I picked up one pill, rolling it between my fingers. Warm to the touch, but not hot. Solid, but with a slight give that suggested it would dissolve easily when swallowed. The spiritual energy within pulsed gently, contained but active.

My parents could use these. Dad's knees bothered him more than he admitted, and Mom complained about her back after long shifts at the hospital. Both were in their fifties, well past the optimal age for beginning cultivation. These pills would rebuild their foundations, give them a chance at the kind of longevity and health that cultivation offered.
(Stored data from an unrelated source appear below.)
(** The recorded lookup computes what the lookup computes, and its one
    division, when it is reached, has a positive divisor. *)
Lemma traced_getTarget (p : Q) :
  fst (Traced.getTargetFromScroll winHeight p)
  = getTargetFromScroll winHeight p
  /\ (0 <= p -> p <= 1 ->
      Forall Traced.in_order (snd (Traced.getTargetFromScroll winHeight p))).
Proof.
  unfold Traced.getTargetFromScroll, getTargetFromScroll.
  unfold Traced.bind, Traced.lookup, Traced.ret, Traced.divide.
  destruct (scan _ _ _) as [from to].
  destruct (Qle_bool_spec (Waypoint.scrollStart (lastWaypoint winHeight)) p).
  - cbn. split; [reflexivity|]. intros P0 P1. repeat constructor; assumption.
  - destruct (Qle_bool_spec
                (Waypoint.scrollStart to - Waypoint.scrollStart from) 0).
    + cbn. split; [reflexivity|]. intros P0 P1.
      repeat constructor; assumption.
    + cbn [fst snd app]. split; [reflexivity|]. intros P0 P1.
      repeat constructor; try assumption. cbn. lra.
Qed.

Lemma fst_bind {A B : Type} (m : Traced.M A) (k : A -> Traced.M B) :
  fst (Traced.bind m k) = fst (k (fst m)).
Proof. unfold Traced.bind. destruct m as [a ops]; cbn. now destruct (k a). Qed.

Lemma snd_bind {A B : Type} (m : Traced.M A) (k : A -> Traced.M B) :
  snd (Traced.bind m k) = snd m ++ snd (k (fst m)).
Proof. unfold Traced.bind. destruct m as [a ops]; cbn. now destruct (k a). Qed.

Lemma traced_targetY (h : Host) :
  Traced.targetY winHeight h
  = (targetY winHeight h, [Traced.Divide (scrollY h) winHeight]).
Proof. reflexivity. Qed.

Lemma traced_scrollProgress (h : Host) :
  fst (Traced.scrollProgress winHeight h) = scrollProgress winHeight h
  /\ Forall Traced.in_order (snd (Traced.scrollProgress winHeight h)).
Proof.
  unfold Traced.scrollProgress, scrollProgress.
  destruct (Qlt_bool_spec 0 (scrollHeight h - winHeight - STICKY_THRESHOLD)).
  - split; [reflexivity|]. repeat constructor. cbn. lra.
  - split; [reflexivity|constructor].
Qed.

Lemma traced_animate (h : Host) (s : State) :
  ~ winHeight == 0 ->
  fst (Traced.animate winHeight h s) = animate winHeight h s
  /\ Forall Traced.in_order (snd (Traced.animate winHeight h s)).
Proof.
  intros Hw.
  unfold Traced.animate, animate.
  destruct (Qlt_bool_spec (scrollY h) STICKY_THRESHOLD) as [Hy|Hy].
  - rewrite fst_bind, snd_bind, traced_targetY. cbn [fst snd].
    destruct (wasInAnimationPhase s); cbn [fst snd app Traced.ret];
      (split; [reflexivity | repeat constructor; exact Hw]).
  - destruct (traced_scrollProgress h) as [P1 P2].
    destruct (traced_getTarget (clampedProgress winHeight h)) as [T1 T2].
    destruct (clampedProgress_range h) as [C0 C1].
    specialize (T2 C0 C1). unfold clampedProgress in T1, T2.
    rewrite !fst_bind, !snd_bind, P1, T1. cbn [fst snd Traced.ret].
    split; [reflexivity|].
    rewrite app_nil_r. apply Forall_app. split; assumption.
Qed.

End Guards.

Section GuardProperties.

Import Choreographer.

(** C7.  When the scrollable range, total scrollable height minus viewport
    height minus the 150 px threshold, is zero or negative, the progress is
    0 and no division takes place; the argument of the waypoint lookup is
    the progress clamped to [[0, 1]]; and in the tick as recorded by
    [Traced.animate], which computes what [animate] computes, every
    division has a non-zero divisor and every lookup an argument in
    [[0, 1]]. *)
Theorem tick_guards (winHeight : Q) (h : Host) (s : State) :
  0 < winHeight ->
  (scrollHeight h - winHeight - STICKY_THRESHOLD <= 0 ->
     scrollProgress winHeight h = 0
     /\ Traced.scrollProgress winHeight h = (0, []))
  /\ clampedProgress winHeight h = Qmax 0 (Qmin 1 (scrollProgress winHeight h))
  /\ (0 <= clampedProgress winHeight h /\ clampedProgress winHeight h <= 1)
  /\ fst (Traced.animate winHeight h s) = animate winHeight h s
  /\ Forall Traced.in_order (snd (Traced.animate winHeight h s)).
Proof.
  intros Hw. split; [|split; [reflexivity|split]].
  - intros H. split; [now apply scrollProgress_guard|].
    unfold Traced.scrollProgress. qtest. reflexivity.
  - apply clampedProgress_range.
  - apply traced_animate. lra.
Qed.

(** With a viewport height of 0 the tick below the threshold does divide
    by zero: the division by [winHeight] has no guard. *)
Example zero_height_divides :
  snd (Traced.animate 0 (mkHost 100 5000) init) = [Traced.Divide 100 0].
Proof. reflexivity. Qed.

End GuardProperties.

(** ** The carousel *)

Section Carousel.

Import CardFan.

Local Open Scope Z_scope.

Lemma next_range (a : Z) : 1 <= a <= 6 -> 1 <= next a <= 6.
Proof. unfold next. intros H. destruct (Z.geb_spec a 6); lia. Qed.

Lemma back_range (a : Z) : 1 <= a <= 6 -> 1 <= back a <= 6.
Proof. unfold back. intros H. destruct (Z.leb_spec a 1); lia. Qed.

Lemma run_cons_card (e : Event) (es : list Event) (s : State) :
  run (e :: es) s = run es (step e s).
Proof. reflexivity. Qed.

Lemma startAutoSwitch_consistent (s : State) :
  consistent s -> consistent (startAutoSwitch s).
Proof.
  unfold consistent, startAutoSwitch. intros [Ha Ht].
  destruct (intervalRef s) eqn:E; cbn; rewrite ?E; [tauto|].
  rewrite Ht. tauto.
Qed.

Lemma stopAutoSwitch_paused (s : State) :
  consistent s -> paused (stopAutoSwitch s).
Proof.
  unfold consistent, paused, stopAutoSwitch. intros [Ha Ht].
  destruct (intervalRef s) eqn:E; cbn; rewrite ?E; [|tauto].
  rewrite Ht. cbn. rewrite Pos.eqb_refl. tauto.
Qed.

Lemma stopAutoSwitch_consistent (s : State) :
  consistent s -> consistent (stopAutoSwitch s).
Proof.
  intros H. pose proof (stopAutoSwitch_paused s H) as [Hr Ht].
  split.
  - unfold stopAutoSwitch. destruct H as [Ha _].
    now destruct (intervalRef s).
  - now rewrite Hr, Ht.
Qed.

Lemma fire_consistent (id : positive) (s : State) :
  consistent s -> consistent (fire id s).
Proof.
  unfold fire. intros [Ha Ht].
  destruct (existsb _ _); [|now split].
  split; [apply next_range, Ha | exact Ht].
Qed.

Lemma handleWheel_consistent (dy dx : Q) (s : State) :
  consistent s -> consistent (handleWheel dy dx s).
Proof.
  unfold handleWheel. intros [Ha Ht].
  destruct (isHovering s); cbn [negb]; [|now split].
  repeat match goal with
         | |- context [if ?b then _ else _] => destruct b
         end;
    (split; [cbn; auto using next_range, back_range | exact Ht]).
Qed.

Lemma step_consistent (e : Event) (s : State) :
  consistent s -> consistent (step e s).
Proof.
  intros H. destruct e; cbn [step].
  - now apply fire_consistent.
  - apply stopAutoSwitch_consistent. exact H.
  - apply startAutoSwitch_consistent. exact H.
  - now apply handleWheel_consistent.
Qed.

Lemma mounted_consistent : consistent mounted.
Proof. split; [cbn; lia | reflexivity]. Qed.

Lemma run_consistent (es : list Event) (s : State) :
  consistent s -> consistent (run es s).
Proof.
  revert s. induction es as [|e es IH]; intros s H; [exact H|].
  rewrite run_cons_card. apply IH, step_consistent, H.
Qed.

(** While the interval is cancelled, every event other than a hover-leave
    keeps it cancelled. *)
Lemma step_paused (e : Event) (s : State) :
  paused s -> is_leave e = false -> paused (step e s).
Proof.
  intros [Hr Ht] He. destruct e; cbn [step]; try discriminate.
  - unfold fire. rewrite Ht. cbn. now split.
  - unfold handleMouseEnter, stopAutoSwitch. cbn. rewrite Hr. now split.
  - unfold handleWheel. destruct (isHovering s); cbn [negb]; [|now split].
    repeat match goal with
           | |- context [if ?b then _ else _] => destruct b
           end; now split.
Qed.

Lemma paused_quiet (es : list Event) (s : State) :
  paused s -> forallb (fun e => negb (is_leave e)) es = true ->
  autoAdvances es s = 0%nat /\ paused (run es s).
Proof.
  revert s. induction es as [|e es IH]; intros s Hp Hq; [now split|].
  cbn [forallb] in Hq. apply andb_true_iff in Hq as [He Hq].
  apply negb_true_iff in He.
  rewrite run_cons_card. cbn [autoAdvances].
  destruct (IH (step e s) (step_paused e s Hp He) Hq) as [IH1 IH2].
  split; [|exact IH2]. rewrite IH1.
  destruct Hp as [_ Ht]. rewrite Ht. now destruct e.
Qed.

(** Without hover events and with the pointer outside, the active card
    moves only by the interval callback, one card per firing. *)
Lemma run_no_hover (es : list Event) (s : State) :
  isHovering s = false ->
  forallb (fun e => negb (is_hover e)) es = true ->
  activeCard (run es s) = Nat.iter (autoAdvances es s) next (activeCard s).
Proof.
  revert s. induction es as [|e es IH]; intros s Hh Hq; [reflexivity|].
  cbn [forallb] in Hq. apply andb_true_iff in Hq as [He Hq].
  apply negb_true_iff in He.
  rewrite run_cons_card. cbn [autoAdvances].
  destruct e; try discriminate; cbn [step].
  - unfold fire. destruct (existsb _ _).
    + rewrite IH by assumption. cbn [Nat.add Nat.iter activeCard setActiveCard].
      now rewrite Nat.iter_swap.
    + now rewrite IH.
  - assert (E : handleWheel deltaY deltaX s = s)
      by (unfold handleWheel; now rewrite Hh).
    rewrite E. now rewrite IH.
Qed.

End Carousel.

Section CarouselProperties.

Import CardFan.

Local Open Scope Z_scope.

(** C9.  From the mounted carousel (active card 1), along any events with no
    hover among them during which the interval callback runs exactly 4
    times, the active card becomes 5.  After a hover-enter in any reachable
    state the interval is cancelled: along any further events other than a
    hover-leave the callback never runs and no timer is live; the
    hover-leave then starts a timer whose firing advances the card. *)
Theorem auto_advance_and_hover :
  (forall es : list Event,
     forallb (fun e => negb (is_hover e)) es = true ->
     autoAdvances es mounted = 4%nat ->
     activeCard (run es mounted) = 5)
  /\ (forall pre es : list Event,
        forallb (fun e => negb (is_leave e)) es = true ->
        let s := run es (handleMouseEnter (run pre mounted)) in
        autoAdvances es (handleMouseEnter (run pre mounted)) = 0%nat
        /\ intervalRef s = None
        /\ timers s = []
        /\ (forall id : positive, fire id s = s)
        /\ timers (handleMouseLeave s) = [nextTimer s]
        /\ activeCard (fire (nextTimer s) (handleMouseLeave s))
           = next (activeCard s)).
Proof.
  split.
  - intros es Hq H4.
    rewrite run_no_hover by (reflexivity || assumption).
    rewrite H4. reflexivity.
  - intros pre es Hq s.
    assert (Hp : paused (handleMouseEnter (run pre mounted))).
    { apply stopAutoSwitch_paused.
      apply (run_consistent pre mounted mounted_consistent). }
    destruct (paused_quiet es _ Hp Hq) as [H0 [Hr Ht]]. fold s in Hr, Ht.
    split; [exact H0|]. split; [exact Hr|]. split; [exact Ht|].
    split; [intros id; unfold fire; now rewrite Ht|].
    unfold handleMouseLeave, startAutoSwitch, fire. cbn.
    rewrite Hr, Ht. cbn. rewrite Pos.eqb_refl. split; reflexivity.
Qed.

(** C10.  The active card of the carousel is always one of 1 to 6: in
    every state reached from the mounted one, and across each of the two
    updates, which wrap from 6 to 1 going forward and from 1 to 6 going
    back and step by one otherwise. *)
Theorem active_card_in_range :
  (forall es : list Event, 1 <= activeCard (run es mounted) <= 6)
  /\ (forall a : Z, 1 <= a <= 6 -> 1 <= next a <= 6 /\ 1 <= back a <= 6)
  /\ next 6 = 1
  /\ back 1 = 6
  /\ (forall a : Z, 1 <= a < 6 -> next a = a + 1)
  /\ (forall a : Z, 1 < a <= 6 -> back a = a - 1).
Proof.
  split.
  { intros es. apply (run_consistent es mounted mounted_consistent). }
  split.
  { intros a Ha. split; [now apply next_range | now apply back_range]. }
  split; [reflexivity|]. split; [reflexivity|].
  split; intros a Ha.
  - unfold next. destruct (Z.geb_spec a 6); lia.
  - unfold back. destruct (Z.leb_spec a 1); lia.
Qed.

End CarouselProperties.

(** ** Concrete runs *)

Section Runs.

Import Choreographer.

(** The example of the specification: halfway between the first two
    waypoints the eased fraction is 0.5. *)
Example target_halfway :
  Pose.x (getTargetFromScroll 1000 (4#100)) == 575#10
  /\ Pose.rotX (getTargetFromScroll 1000 (4#100)) == 225#10
  /\ Pose.rotY (getTargetFromScroll 1000 (4#100)) == 45.
Proof. vm_compute. repeat split. Qed.

(** C1 fails as stated.  The first tick at scroll offset 100 in a viewport
    1000 px high is a tick below the threshold with the flag clear: it
    assigns the target, so y, 56 before the tick, equals its target 46
    after it without having been equal before. *)
Lemma sticky_tick_snaps :
  current (animate 1000 (mkHost 100 5000) init)
  = tickTarget 1000 (mkHost 100 5000)
  /\ Pose.y (current (animate 1000 (mkHost 100 5000) init))
     == Pose.y (tickTarget 1000 (mkHost 100 5000))
  /\ ~ Pose.y (current init) == Pose.y (tickTarget 1000 (mkHost 100 5000)).
Proof.
  split; [reflexivity|]. split; [reflexivity|].
  vm_compute. discriminate.
Qed.

(** C6 fails as stated.  With the page 5000 px high held scrolled to its
    end in a viewport 1000 px high, the target is the last waypoint on
    every tick; starting from the initial pose, rotY is farther than 0.01
    from its target 720 after each of the first 60 ticks. *)
Lemma sixty_ticks_not_enough :
  Forall
    (fun n : nat =>
       1#100 < Qabs (Pose.rotY
                       (current (run 1000 (repeat (mkHost 4000 5000) n) init))
                     - Pose.rotY (tickTarget 1000 (mkHost 4000 5000))))
    (seq 0 61).
Proof.
  apply Forall_forall. intros n Hn. apply in_seq in Hn.
  assert (Hall :
    Forall (fun h => STICKY_THRESHOLD <= scrollY h
                     /\ Pose.eq (tickTarget 1000 h)
                                (tickTarget 1000 (mkHost 4000 5000)))
           (repeat (mkHost 4000 5000) n)).
  { apply Forall_forall. intros h Hh. apply repeat_spec in Hh. subst h.
    split; [vm_compute; discriminate | repeat split; reflexivity]. }
  pose proof (run_distance 1000 _ _ init Field.rotY Hall) as E.
  cbn [Field.of_pose] in E. rewrite E, repeat_length, Qabs_Qmult.
  destruct (Qpower_unit_range (95#100) n) as [P0 P1]; try lra.
  pose proof (Qpower_antitone (95#100) n 60 ltac:(lra) ltac:(lra) ltac:(lia))
    as Hpow.
  assert (H60 : 1#100 < (95#100) ^ Z.of_nat 60 * 720) by reflexivity.
  assert (Ek : 1 - factorOf (6#100, 5#100) Field.rotY == 95#100)
    by reflexivity.
  assert (Ed : Qabs (Pose.rotY (current init)
                     - Pose.rotY (tickTarget 1000 (mkHost 4000 5000))) == 720)
    by reflexivity.
  rewrite Ed, Ek, (Qabs_pos _ P0).
  set (P := (95#100) ^ Z.of_nat n) in *.
  set (P60 := (95#100) ^ Z.of_nat 60) in *.
  lra.
Qed.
But six pills wouldn't be enough. Not when I had siblings, friends, people I cared about who deserved the same opportunity.

I cleaned the pan and started another batch.

Just one batch of pills took me about an hour the first time, but slowly reduced down to about half that time as I crafted several more batches. My movements became more efficient as muscle memory developed. I learned exactly when to add each ingredient, how vigorously to stir, the subtle color shifts that indicated proper mixing. The sweet and earthy aroma filled my apartment until I cracked a window, letting the San Jose afternoon breeze dilute the concentration.

By the time evening rolled around, I'd produced twelve batches. Seventy-two pills total, each one perfect and identical. I stored them in small crystal containers I'd pulled from my storage ring, the material's natural insulation preserving the pills' potency indefinitely.

I have crafted plenty, I should start thinking about how I can distribute these to people that need it. Perhaps I should open a shop in American City? Well, it's just a thought for now, I am in no hurry to do so right now at least.

The idea had merit though. American City sprawled across a hundred miles, housing thousands of new cultivators who'd stepped through the portals seeking power and opportunity. Most arrived with nothing but the clothes on their backs and whatever basic supplies they'd brought. They needed resources. Pills, techniques, equipment, information.

A proper shop could serve as more than just commerce. It could become a gathering place, a hub where cultivators exchanged knowledge and formed connections. I could staff it with trustworthy people, create jobs within the new economy that was forming.

But that required planning. Organization. Trust in people I hadn't met yet.

For now, I had pills for my family and enough left over for emergencies.